O diário do sapato
Olhe para os pés das ruas. Tirando executivos e deputados, ninguém mais usa sapato. E sapato italiano ou cromo alemão só para quem tem dinheiro. É só sapatênis ou tênis. Vai longe o tempo em que engraxávamos nossos sapatos a ponto de ficarem reluzentes, quase um espelho. E também terminaram os calçados bons, realmente bons, os que não deformavam depois de dias e dias de chuva. Por isso engraxates começam a sumir, passou o tempo deles por falta de clientes. A gurizada nem pensar.
Nos meus verdes anos, havia duas marcas de sapatos mais esportivos de primeira linha e um com formato clássico, que podia tanto ser batido no dia a dia ou usado em bailes e recepções, o Clark. Os esportivos eram o Terra e o Samello, os dois de São Paulo. A indústria gaúcha não tinha e ainda não tem produtos que se comparem com estes três. Havia fã clubes, inclusive, uns gostavam mais do Samello, que era meu caso. Era mais para mocassim.
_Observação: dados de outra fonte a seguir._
(** ** Zones that agree for the buddy system *)

(** Page flags and links of pages that head no free block can change. *)
Lemma buddy_inv_frame z z' fl :
  buddy_inv z fl -> present_pages z' = present_pages z -> nr_free z' = nr_free z ->
  (forall j, (fun p => (PagePrivate p, private p)) <$> (zone_mem_map z' !! j) =
             (fun p => (PagePrivate p, private p)) <$> (zone_mem_map z !! j)) ->
  (forall k, in_order k -> nodes z' !! FreeList k = nodes z !! FreeList k) ->
  (forall j, (exists k, in_order k /\ j ∈ fl k) -> nodes z' !! Lru j = nodes z !! Lru j) ->
  (forall j, is_Some (nodes z !! Lru j) -> is_Some (nodes z' !! Lru j)) ->
  buddy_inv z' fl.
Proof.
  intros [] Hp Hn Hm Hf Hl Hd.
  assert (Hpage : forall j p', zone_mem_map z' !! j = Some p' ->
    exists p, zone_mem_map z !! j = Some p /\ PagePrivate p' = PagePrivate p /\ private p' = private p).
  { intros j p' E. specialize (Hm j). rewrite E in Hm. destruct (zone_mem_map z !! j) as [p|]; [|done].
    cbn in Hm. injection Hm as H1 H2. eauto. }
  split; rewrite ?Hp, ?Hn; try done.
  - intros i Hi. destruct (bi_mem i Hi) as [p Hi']. specialize (Hm i). rewrite Hi' in Hm.
    destruct (zone_mem_map z' !! i); [eauto|done].
  - intros i Hi. by apply Hd, bi_lru.
  - intros k Hk. eapply is_list_agree; [|by apply bi_lists]. intros n. rewrite elem_of_cons, list_elem_of_fmap.
    intros [->|(i & -> & Hi)]; [by apply Hf|]. apply Hl. eauto.
  - intros k i p' Hk Hi E. destruct (Hpage i p' E) as (p & Hp1 & -> & ->). by apply bi_private with i.
  - intros i p' E Hpr. destruct (Hpage i p' E) as (p & Hp1 & E1 & ->). rewrite E1 in Hpr. by apply bi_only.
Qed.

Lemma PagePrivate_SetPageSlab p : PagePrivate (SetPageSlab p) = PagePrivate p.
Proof.
  unfold PagePrivate, SetPageSlab, PG_FLAG_private, PG_FLAG_slab. cbn [flags with_flags].
  rewrite !land_pow2_eq by lia. rewrite Z.lor_spec. change (Z.testbit (2 ^ 8) 4) with false. by rewrite orb_false_r.
Qed.

(** ** The state of one cache under changes elsewhere *)

Lemma lchain_agree w w' p l : (forall x, x ∈ l -> w' !! x = w !! x) -> lchain w p l -> lchain w' p l.
Proof.
  revert p. induction l as [|x l IH]; intros p Hag; simpl; [done|]. intros (-> & n & Hn & Hc). split; [done|].
  exists n. rewrite Hag by left. split; [done|]. apply IH; [|done]. intros y Hy. apply Hag. by right.
Qed.

(** The cache [c] after an operation that leaves its parts alone; its descriptor
    may change in fields the invariant does not read. *)
Lemma cache_inv_frame s s' c k k' L fr :
  cache_inv s c k L fr -> caches s' !! c = Some k' ->
  num k' = num k -> objsize k' = objsize k -> free_objects k' = free_objects k ->
  (forall kd, snodes s' !! khead c kd = snodes s !! khead c kd) ->
  (forall a, a ∈ all_slabs L -> snodes s' !! SList a = snodes s !! SList a /\ slabs s' !! a = slabs s !! a) ->
  (forall a x, a ∈ all_slabs L -> x ∈ fr a -> links s' !! x = links s !! x) ->
  cache_inv s' c k' L fr.
Proof.
  intros [Hk Hnum [Hl Hd] Hsl Hdj Hct] Ek En Eo Ef Hheads Hslabs Hlinks.
  assert (Hobj : forall b, objs k' b = objs k b) by (intros b; unfold objs; by rewrite En, Eo).
  assert (Hall : forall kd a, a ∈ L kd -> a ∈ all_slabs L) by (intros; apply elem_of_all_slabs; eauto).
  split; [done|by rewrite En|split; [|done]| | |by rewrite Ef].
  - intros kd. eapply is_list_agree; [|exact (Hl kd)]. intros n. rewrite elem_of_cons, list_elem_of_fmap.
    intros [->|(a & -> & Ha)]; [apply Hheads|]. by apply Hslabs; eauto.
  - intros kd a Ha. destruct (Hsl kd a Ha) as (b & [H1 H2 H3 H4 H5]). exists b. destruct (Hslabs a) as [_ Es]; [eauto|].
    split; rewrite ?En, ?Es; try done.
    + eapply lchain_agree; [|exact H2]. intros x Hx. by apply Hlinks with a; eauto.
    + intros x Hx. rewrite Hobj. by apply H5.
  - intros kd a kd' a' b b' x Ha Ha' Hne. destruct (Hslabs a) as [_ ->]; [eauto|]. destruct (Hslabs a') as [_ ->]; [eauto|].
    rewrite !Hobj. by eapply Hdj.
Qed.

Lemma total_free_ext L fr fr' : (forall a, a ∈ all_slabs L -> fr' a = fr a) -> total_free L fr' = total_free L fr.
Proof.
  change (total_free L fr') with (sum_free fr' (all_slabs L)). change (total_free L fr) with (sum_free fr (all_slabs L)).
  unfold sum_free. induction (all_slabs L) as [|a l IH]; intros He; [done|]. simpl. rewrite He by left.
  f_equal. apply IH. intros. apply He. by right.
Qed.

(** Free lists of slabs of other caches do not matter. *)
Lemma cache_inv_ext s c k L fr fr' : (forall a, a ∈ all_slabs L -> fr' a = fr a) -> cache_inv s c k L fr -> cache_inv s c k L fr'.
Proof.
  intros He [Hk Hnum Hl Hsl Hdj Hct]. split; try done.
  - intros kd a Ha. rewrite He by (apply elem_of_all_slabs; eauto). by apply (Hsl kd).
  - by rewrite (total_free_ext L fr).
Qed.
Naqueles tempos, como dizia Jesus, o presidente de um banco estatal contava para quem quisesse ouvir que ele tinha uma coleção de sapatos, dúzias deles. Até aí tudo normal, mas ele deu uma de caprichosos de Pilares. Em cada par ele colocava uma espécie de diário na primeira pessoa. “Fui usado pela última vez no domingo tal” e descrevia as condições do tempo que o sapato enfrentou. Também colocava o dia mês ano e hora em que foi comprado, a loja e o preço, e se tinha algum defeito ou se já tinha visitado o sapateiro e por qual motivo.
Isso sim que era diário. Ou folha corrida.